I'm a VSCode user as of a few weeks ago for the same reason. Trying to get React to play nice in emacs, especially when compared to what I got out of the box in VS Code, was an exercise in frustration. Similar problems with Elixir.
I really love spacemacs but I just genuinely don't have time to screw around with my editor constantly, so I ported the bindings I found essential from spacemacs, turned on VS Code's vim emulation, and it's actually been a pretty good experience. It's not perfect, but it's good enough.
rjsx-mode has been around for a few years and handles jsx fine. coupled with prettier mode, I don't have any complaints. have you given those two a try?
> Consider the poor quality of the existing js modes for 26.x, any idea why this depends on a future version of Emacs instead of current versions?
You might as well look at the thread js2-mode was revoked[0] and ergoemacs' article[1].
> Alternatively, could somebody convince the author of the railwaycat port (Emacs with better macOS integration) to get a version 27 out soon?
Er... I would like to point out that it's not 'railwaycat' port but more of Mitsuharu Yamamoto's port[2], and AFAIK he has claimed that he has no interest in maintaing an emacs27 version.
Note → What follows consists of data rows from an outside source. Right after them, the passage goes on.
(** X6. Autosquash loses no commit and invents none: the steps it returns
    carry the commits of the plan it was given, each as many times, and
    every step it returns is a step of that plan or a new fixup or squash
    step for the commit of one. *)
Theorem autosquash_todos_keeps_commits repo todos result_ :
  autosquash_todos repo todos = Ok result_ →
  commit <$> result_ ≡ₚ commit <$> todos ∧
  ∀ step', step' ∈ result_ →
    ∃ step, step ∈ todos ∧
      (step' = step ∨ step' = new_CommitStep FIXUP (commit step)
       ∨ step' = new_CommitStep SQUASH (commit step)).
Proof.
  unfold autosquash_todos. intros (picks & Hfold & [= <-])%bind_Ok.
  assert (∀ picks0 picks1,
            foldM (fun picks step => add_autosquash_step repo step picks)
                  todos picks0 = Ok picks1 →
            ∃ added,
              concat picks1 ≡ₚ added ++ concat picks0 ∧
              commit <$> added ≡ₚ commit <$> todos ∧
              ∀ step', step' ∈ added →
                ∃ step, step ∈ todos ∧
                  (step' = step ∨ step' = new_CommitStep FIXUP (commit step)
                   ∨ step' = new_CommitStep SQUASH (commit step))) as Hgen.
  { clear. induction todos as [|step todos IH]; intros picks0 picks1; simpl.
    - intros [= <-]. exists []. split_and!; [done..|].
      intros ? Hin. by apply elem_of_nil in Hin.
    - intros (picks' & Hstep & Hrest)%bind_Ok.
      apply add_autosquash_step_adds in Hstep as (step' & Hperm & Hkind).
      apply IH in Hrest as (added & Hperm' & Hcommits & Hfrom).
      exists (added ++ [step']). split_and!.
      + rewrite Hperm', Hperm, <- app_assoc. done.
      + rewrite fmap_app, Hcommits. simpl.
        rewrite <- Permutation_cons_append.
        by destruct Hkind as [->|[->| ->]].
      + intros s [Hs|Hs%list_elem_of_singleton]%elem_of_app.
        * destruct (Hfrom s Hs) as (t & Ht & Hk). exists t. split; [by right|done].
        * subst s. exists step. split; [left|done]. }
  destruct (Hgen [] picks Hfold) as (added & Hperm & Hcommits & Hfrom).
  simpl in Hperm. rewrite app_nil_r in Hperm. split.
  - by rewrite Hperm.
  - intros step' Hin. apply Hfrom. by rewrite <- Hperm.
Qed.

Lemma autosquash_todos_plain_witness :
  autosquash_todos repo0 [pick_A; pick_B; pick_C] = Ok [pick_A; pick_B; pick_C].
Proof.
  apply (autosquash_todos_plain repo0 [pick_A; pick_B; pick_C]).
  repeat constructor.
Defined.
Disregarding the history behind js2-mode, if it has been decided that Emacs 27 will feature a much improved js-mode, I was just puzzled that it wasn't put into 26.x as a package already.
I couldn't remember the name of Yamamoto, which is why I said the author of the railwaycat port, where the latter is mostly packaging if I understand it correctly. But Yamamoto is doing most of the heavy lifting yes, and I'm thankful for it.
No. He builds off of stable releases because otherwise something could change in the underlying implementation that breaks emacs-mac. It would mean more maintenance on his part.